In roaches that shied away from glucose, the sweet-detecting nerve cells continued to fire when exposed to various sugars. What differed in these roaches were the bitter-detecting GRN2 cells, which responded to glucose as well as to bitter compounds. In these insects, bitter overwhelms the signal from the sweet detector.

Among the scenarios Schal imagines for the origin of GRN2’s glucose aversion are a chance mating with some other as-yet-unidentified roach species that doesn’t eat glucose. Or he wonders if the bait traps triggered the spread of formerly rare genetic variations in roach taste cells left over from before the species moved in with people. Those outdoor ancestors might have evolved a distaste for glucose because so many plants defend themselves with compounds called glucosides, blends of sweetness and something noxious. An aversion to glucose doesn’t mean distaste for all sugars. The new study found roach enthusiasm for fructose and maltose. During roach courtship, a male roach offers maltose as a gift to win female favour, not dissimilar to how chocolates are used in human courtship…!

Development

Normally all human cells (baring gametes and red blood cells) are diploid, meaning that they contain two copies of each of our chromosomes. When a cell does not contain this usual pairing of chromosomes, that cells is described as being aneuploid, i.e. having an abnormal number of chromosomes present. Aneuploid cells are nearly always unable to survive and die should they form. This is because Aneuploidies disturb the delicate balance of gene products in cells. By definition, aneuploid cells have an abnormal number of chromosomes. Because each chromosome contains hundreds of genes, the addition or loss of even a single chromosome disrupts the existing equilibrium in cells, and in most cases, is not compatible with life.

The most common aneuploidy to occur is trisomy, when three chromosomes are present within a cell instead of the usual two. Any chromosome can become trisomy during development, but the vast majority of these result in non-viable embryos and miscarriages. However trisomy 21, or Down’s Syndrome, is tolerated and the embryo is viable. An interesting question to think about (and heard before in Oxbridge interviews!) is why trisomy 21 is viable whereas nearly all other trisomy’s are not? Children born with Down’s syndrome suffer from a range of mental and physical handicaps, including a greatly lowered IQ and severe learning difficulties.

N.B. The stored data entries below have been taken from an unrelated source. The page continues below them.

(* ===== verification/Delivery.v ===== *)
(** * Delivering requests to other accounts

    What a client asks of another account is stored, and [processRequests] of a session of that
    account posts it: what is posted, and that it is posted once. *)

From S2P Require Import Prelude Values Platform Codec Pool Db Stdio StreamBuffer Streams World.
From S2P Require Import Registry Transport Session Contacts Requests Fcm Server Console Frames.
From S2P Require Import Presence.

Local Open Scope zway_scope.
Local Open Scope Z_scope.

Section delivery.
Context `{PlatformLaws}.

Definition doc_id (d : doc) : Z := u32 (numberInt (bson_get d "id")).
Definition doc_type (d : doc) : Z := u32 (numberInt (bson_get d "type")).

(** The types [processRequests] forwards to the client. *)
Definition forwarded : list Z :=
  [Req_Dispatch; Req_AddContact; Req_AcceptContact; Req_RejectContact; Req_Push].

Definition stored_for (a : Z) (m : mongo) : list doc :=
  (db_query "zway.requests" [("dst"%string, bson_u32 a)] None 0 None m).1.

Lemma Req_Push_distinct :
  Req_Push <> Req_Dispatch /\ Req_Push <> Req_AddContact /\ Req_Push <> Req_AcceptContact /\
  Req_Push <> Req_RejectContact.
Proof.
  pose proof request_types_NoDup as Hn. unfold request_types in Hn.
  rewrite !NoDup_cons in Hn. set_solver.
Qed.

(** What the client is told of a stored request besides its id and type, for each type; of the
    acceptance of a contact also the [status] of the contact. *)
Definition told_of (d : doc) (status : Z) : list (string * ubj) :=
  let number k := UInt32 (numberInt (bson_get d k)) in
  let str k := UString (bson_str (bson_get d k)) in
  if decide (doc_type d = Req_Dispatch) then
    [("dispatchId"%string, ubj_of_uint32 (doc_id d)); ("dispatchType"%string, number "dispatchType"%string)]
  else if decide (doc_type d = Req_AddContact) then
    [("addCode"%string, str "addCode"%string); ("name"%string, str "name"%string);
     ("phone"%string, str "phone"%string)]
  else if decide (doc_type d = Req_AcceptContact) then
    [("contactRequestId"%string, number "contactRequestId"%string);
     ("contactId"%string, number "src"%string); ("contactStatus"%string, ubj_of_uint32 status);
     ("name"%string, str "name"%string); ("phone"%string, str "phone"%string);
     ("publicKey"%string, bsonToUbj (bson_get d "publicKey"))]
  else [("contactRequestId"%string, number "contactRequestId"%string)].

(** The head of the request made of a stored one: of a message, the object that was stored. *)
Definition head_of (d : doc) (status : Z) : uobj :=
  if decide (doc_type d = Req_Push) then ubj_toObject (bsonToUbj (bson_get d "data"))
  else UBJ_OBJ ([("requestId"%string, ubj_of_uint32 (doc_id d));
                 ("requestType"%string, ubj_of_uint32 (doc_type d))] ++ told_of d status).

(** The request [r] that is made of a stored one: of its type, with its id and its contents. *)
Definition made_of (d : doc) (r : out_request) : Prop :=
  doc_type d = rq_type r /\ doc_id d = rq_id r /\
  exists status, (status = 0 \/ status = 1) /\ rq_head r = head_of d status.

Lemma made_of_push d r : made_of d r -> doc_type d = Req_Push ->
  rq_head r = ubj_toObject (bsonToUbj (bson_get d "data")).
Proof. intros (_ & _ & st & _ & ->) Ht. unfold head_of. by rewrite decide_True. Qed.

(** The four other types. *)
Lemma made_of_other d c i status fields :
  i = doc_id d -> doc_type d = rq_type (OutRequest c i []) -> doc_type d <> Req_Push ->
  (status = 0 \/ status = 1) -> told_of d status = fields ->
  made_of d (OutRequest c i (UBJ_OBJ ([("requestId"%string, ubj_of_uint32 (doc_id d));
    ("requestType"%string, ubj_of_uint32 (doc_type d))] ++ fields))).
Proof.
  intros -> Ht Hp Hs <-. split_and!; [done|done|]. exists status. split; [done|].
  unfold head_of. by rewrite decide_False.
Qed.

(** What one iteration posts. *)
Definition posts (d : doc) (log l : list engine_call) : Prop :=
  if requestPending log (doc_type d) (doc_id d) then l = []
  else if decide (doc_type d ∈ forwarded)
  then exists r, l = [CallPostRequest r] /\ made_of d r
  else l = [].

Lemma postRequest_inv p r w u w' s :
  w_sessions w !! p = Some s -> postRequest p r w = (Ret u, w') ->
  w_sessions w' !! p = Some (with_engine (s_engine s ++ [CallPostRequest r]) s).
Proof.
  intros Hs. unfold postRequest. rewrite (run_on_session p s) by done. intros [= _ <-].
  simpl. by rewrite lookup_insert_eq.
Qed.

Lemma any_notifies_state l w n w' : any_notifies l w = (Ret n, w') -> w' = w.
Proof.
  revert n. induction l as [|q l IH]; intros n; cbn [any_notifies]; [by intros [= _ <-]|].
  intros Hrun. apply run_bind_inv in Hrun as (s & w1 & Hs & Hrun).
  apply run_session_at_inv in Hs as [_ ->].
  destruct (bool_of _ _); [by injection Hrun as _ <-|by eapply IH].
Qed.

Lemma getContactStatus_state c w n w' : getContactStatus c w = (Ret n, w') -> w' = w.
Proof.
  unfold getContactStatus. intros Hrun. apply run_bind_inv in Hrun as (l & w1 & [= <- <-] & Hrun).
  by eapply any_notifies_state.
Qed.

Lemma getContactStatus_01 c w n w' : getContactStatus c w = (Ret n, w') -> n = 0 \/ n = 1.
Proof.
  unfold getContactStatus. intros Hrun. apply run_bind_inv in Hrun as (l & w1 & _ & Hrun).
  revert w1 Hrun. induction l as [|q l IH]; intros w1; cbn [any_notifies]; [intros [= <- _]; by left|].
  intros Hrun. apply run_bind_inv in Hrun as (s & w2 & _ & Hrun).
  destruct (bool_of _ _); [injection Hrun as <- _; by right|by eapply IH].
Qed.

(** One of the four other types, the one that is decided. *)
Ltac made st :=
  apply (made_of_other _ _ _ st); [done|done|congruence|first [done|by left]|];
  unfold told_of; cbv zeta;
  repeat first [rewrite decide_True by done | rewrite decide_False by congruence]; reflexivity.

Lemma deliver_request_run p d w s w' :
  w_sessions w !! p = Some s -> deliver_request p d w = (Ret tt, w') ->
  exists s' l, w_sessions w' !! p = Some s' /\ s_engine s' = s_engine s ++ l /\
    posts d (s_engine s) l.
Proof.
  intros Hs. unfold deliver_request. cbv zeta. fold (doc_id d) (doc_type d). intros Hrun.
  rewrite (run_bind_Ret _ _ _ _ _ (run_session_at p s w Hs)) in Hrun. unfold posts.
  destruct (requestPending (s_engine s) (doc_type d) (doc_id d)).
  { injection Hrun as <-. exists s, []. by rewrite app_nil_r. }
  assert (Hpost : forall r, made_of d r -> doc_type d ∈ forwarded -> postRequest p r w = (Ret tt, w') ->
    exists s' l, w_sessions w' !! p = Some s' /\ s_engine s' = s_engine s ++ l /\
    (if decide (doc_type d ∈ forwarded)
     then exists r, l = [CallPostRequest r] /\ made_of d r
     else l = [])).
  { intros r Hm Hf Hp. eexists _, _. split; [by eapply postRequest_inv|].
    split; [done|]. rewrite decide_True by done. by exists r. }
  unfold forwarded in *. destruct Req_Push_distinct as (N1 & N2 & N3 & N4).
  destruct (decide (doc_type d = Req_Dispatch)) as [E1|E1];
    [eapply Hpost; [| |exact Hrun]; [made (0 : Z)|set_solver]|].
  destruct (decide (doc_type d = Req_AddContact)) as [E2|E2];
    [eapply Hpost; [| |exact Hrun]; [made (0 : Z)|set_solver]|].
  destruct (decide (doc_type d = Req_AcceptContact)) as [E3|E3].
  { clear Hpost. apply run_bind_inv in Hrun as (st & w1 & Hst & Hrun).
    pose proof (getContactStatus_01 _ _ _ _ Hst) as H01. apply getContactStatus_state in Hst as ->.
    apply run_bind_inv in Hrun as (u & w1 & Hup & Hrun).
    unfold update in Hup. rewrite (run_on_session p s) in Hup by done. injection Hup as _ <-.
    eexists _, _. split; [eapply postRequest_inv; [|exact Hrun]; apply lookup_insert_eq|].
    split; [done|]. rewrite decide_True by set_solver.
    eexists. split; [done|]. made st. }
  destruct (decide (doc_type d = Req_RejectContact)) as [E4|E4];
    [eapply Hpost; [| |exact Hrun]; [made (0 : Z)|set_solver]|].
  destruct (decide (doc_type d = Req_Push)) as [E5|E5].
  { eapply Hpost; [| |exact Hrun]; [|set_solver]. split_and!; [done|done|]. exists 0.
    split; [by left|]. unfold head_of. by rewrite decide_True. }
  injection Hrun as <-. exists s, []. rewrite app_nil_r. split_and!; [done|done|].
  rewrite decide_False; [done|]. set_solver.
Qed.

Above is a karyotype showing the usual pairing of our chromosomes. However, in this particular case there is trisomy of chromosome number 13, called Patau Syndrome. (Bonus question, is the karyotype above from a male or female?)

Recent research by US scientists found a reduction in connections among the brain cells and possible faults in genes that protect the body from ageing, giving an insight into early brain development. A team led by Anita Bhattacharyya, a neuroscientist at the Waisman Center at the University of Wisconsin-Madison, grew brain cells from skin cells of two individuals with Down’s syndrome. This involved reprogramming skin cells to transform them into a type of stem cell that could be turned into any cell in the body. Brain cells were then grown in the lab, providing a way to look at early brain development in Down’s syndrome. One significant finding was a reduction in connections among the neurons, said Dr Bhattacharyya, suggesting that the cells communicate less between each other, fitting in with earlier predictions on how the Down syndrome brain operates.

Brain cells communicate through connections known as synapses. The brain cells in Down’s syndrome individuals had only about 60% of the usual number of synapses and synaptic activity. “This is enough to make a difference,” added Dr Bhattacharyya. “Even if they recovered these synapses later on, you have missed this critical window of time during early development.” The researchers looked at genes that were affected in the stem cells and neurons from two individuals with Down’s syndrome. They found that genes on the extra chromosome, chromosome 21, were increased greatly, particularly genes that responded to damage from free radicals, which may play a role in ageing. This could explain why people with Down’s syndrome appear to age quickly, although this remains to be tested, said the University of Wisconsin-Madison team.